**WHAT THE TASK ASKS**
Leave out the lines before the one with "destruct Hw as [Hn"; output that line and all remaining lines of the records exactly.

**ENTRIES PROVIDED**
Lemma inv_step_begin q rs g pub rm rd its free :
  its <> [] -> zlen its <= size q -> free = u64 (size q - pending q) ->
  inv (mkState q WIdle rs g pub rm rd) ->
  inv (mkState q (if zlen its >? free then WSlow its else WFast its free) rs g pub rm rd).
Proof.
  intros Hn Hi -> (C & r & Hrs & Hq & _ & Hr & Hp & Hd). cbn in *. exists C, r.
  pose proof Hq as [_ _ _ Hpend Hb _]. pose proof (rep_size_range _ _ _ Hq).
  pose proof (zlen_nonneg C). change (zlen []) with 0 in Hb. pow2.
  rewrite Hpend, wrap_small by (ranges; lia). rewrite Z.gtb_ltb.
  destruct (Z.ltb_spec (size q - zlen C) (zlen its)); split_and!; cbn; try done.
Qed.

Lemma inv_step_copy q rs g pub rm rd its free :
  inv (mkState q (WFast its free) rs g pub rm rd) ->
  inv (mkState (Put_count (Put_copy q its) (zlen its) free) (WCopied its) rs g pub rm rd).
Proof.
  intros (C & r & Hrs & Hq & Hw & Hr & Hp & Hd). st_cbn_in_all.
  destruct Hw as (Hn & H1 & H2).
  destruct (Put_copy_inflight q C its free Hq) as [Hq' Hw']; [lia|].
  exists C, r. st_cbn.
  split_and!; try done. unfold reader_inv. by rewrite Hw'.
Qed.

Lemma inv_step_publish q q' wake rs g pub rm rd its :
  Put_publish q (zlen its) = (wake, q') ->
  inv (mkState q (WCopied its) rs g pub rm rd) ->
  inv (mkState q' (WSignal wake) rs g (pub ++ its) rm rd).
Proof.
  intros Hpub (C & r & Hrs & Hq & Hw & Hr & Hp & Hd). st_cbn_in_all.
  pose proof (inflight_publish _ _ _ Hq) as Hq'. rewrite Hpub in Hq'.
  pose proof (reader_inv_waiting _ _ _ _ _ Hr) as [Hrw _].
  pose proof (Put_publish_wake q (zlen its) ltac:(lia)) as Hwk. rewrite Hpub in Hwk.
  destruct Hwk as [H1 H2]. exists (C ++ its), r. cbn.
  split_and!; try done; [|by rewrite Hp, app_assoc].
  apply (reader_inv_publish q q' C _ (WCopied its)); try done.
  intros E. apply app_eq_nil in E as [_ ?]. done.
Qed.

Lemma Put_locked_rep q C its wake q' :
  rep q C -> zlen its <= size q -> Put_locked q its = (wake, q') ->
  rep q' (last_n (size q) (C ++ its)) /\ (0 <= readerWaiting q ->
  readerWaiting q = readerWaiting q' + (if wake then 1 else 0) /\
  (readerWaiting q <= 1 -> readerWaiting q' = 0)).
Proof.
  intros H Hi E. destruct (Put_rep q C its H Hi) as [_ Hr]. rewrite Put_frame in Hr by done.
  cbn zeta in Hr. rewrite <- Put_release_frame in Hr. cbn [snd] in Hr.
  unfold Put_locked in E. cbn zeta in E. rewrite E in Hr. cbn [snd] in Hr.
  destruct (Put_gauge_frame q') as (E1&E2&E3&E4&_).
  split; [by apply (rep_ext (Put_gauge q'))|]. intros H0.
  set (q1 := Put_count _ _ _) in E.
  assert (readerWaiting q1 = readerWaiting q) as Hq1.
  { subst q1. cbn. rewrite Put_release_frame. unfold Put_copy. by case_match. }
  pose proof (Put_publish_wake q1 (zlen its) ltac:(lia)) as Hwk. rewrite E in Hwk.
  by rewrite <- Hq1.
Qed.

Lemma inv_step_slow q q' wake rs g pub rm rd its :
  Put_locked q its = (wake, q') ->
  inv (mkState q (WSlow its) rs g pub rm rd) ->
  inv (mkState q' (WSignal wake) rs g (pub ++ its)
    (rm ++ slice (rot (Z.to_nat (firstIndex q)) (items q)) 0 (zlen its - u64 (size q - pending q))) rd).
Proof.
  intros HP (C & r & Hrs & Hq & Hw & Hr & Hp & Hd). st_cbn_in_all.
  destruct Hw as [Hn Hi]. pose proof (reader_inv_waiting _ _ _ _ _ Hr) as [Hrw _].
  destruct (Put_locked_rep q C its wake q' Hq Hi HP) as [Hq' Hwk].
  destruct Hwk as [H1 H2]; [lia|]. pose proof Hq as [_ _ _ Hpend Hb _].
  pose proof (rep_size_range _ _ _ Hq). pose proof (zlen_nonneg C). pose proof (zlen_nonneg its).
  change (zlen []) with 0 in Hb. pow2.
  exists (last_n (size q) (C ++ its)), r. st_cbn.
  split_and!; try done.
  - apply (reader_inv_publish q q' C _ (WSlow its)); try done.
    intros E%(f_equal zlen). rewrite last_n_zlen, zlen_app in E by lia. change (zlen []) with 0 in E.
    destruct its; [done|]. rewrite zlen_cons in *. pose proof (zlen_nonneg its). lia.
  - rewrite (rep_first _ _ _ Hq), app_nil_l, Hpend, wrap_small by (ranges; lia).
    rewrite Hp, <- !app_assoc. f_equal. unfold slice, last_n, zlen in *.
    change (Z.to_nat 0) with 0%nat. rewrite drop_0, length_app, take_app_le by lia.
    rewrite <- (take_drop (Z.to_nat (Z.of_nat (length its) - (size q - Z.of_nat (length C)))) C) at 1.
    rewrite <- app_assoc. f_equal. rewrite drop_app_le by lia. do 2 f_equal. lia.
  - by apply sublist_inserts_r.
Qed.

**SOLUTION FOR THIS PROBLEM**
  destruct Hw as [Hn Hi]. pose proof (reader_inv_waiting _ _ _ _ _ Hr) as [Hrw _].
  destruct (Put_locked_rep q C its wake q' Hq Hi HP) as [Hq' Hwk].
  destruct Hwk as [H1 H2]; [lia|]. pose proof Hq as [_ _ _ Hpend Hb _].
  pose proof (rep_size_range _ _ _ Hq). pose proof (zlen_nonneg C). pose proof (zlen_nonneg its).
  change (zlen []) with 0 in Hb. pow2.
  exists (last_n (size q) (C ++ its)), r. st_cbn.
  split_and!; try done.
  - apply (reader_inv_publish q q' C _ (WSlow its)); try done.
    intros E%(f_equal zlen). rewrite last_n_zlen, zlen_app in E by lia. change (zlen []) with 0 in E.
    destruct its; [done|]. rewrite zlen_cons in *. pose proof (zlen_nonneg its). lia.
  - rewrite (rep_first _ _ _ Hq), app_nil_l, Hpend, wrap_small by (ranges; lia).
    rewrite Hp, <- !app_assoc. f_equal. unfold slice, last_n, zlen in *.
    change (Z.to_nat 0) with 0%nat. rewrite drop_0, length_app, take_app_le by lia.
    rewrite <- (take_drop (Z.to_nat (Z.of_nat (length its) - (size q - Z.of_nat (length C)))) C) at 1.
    rewrite <- app_assoc. f_equal. rewrite drop_app_le by lia. do 2 f_equal. lia.
  - by apply sublist_inserts_r.
Qed.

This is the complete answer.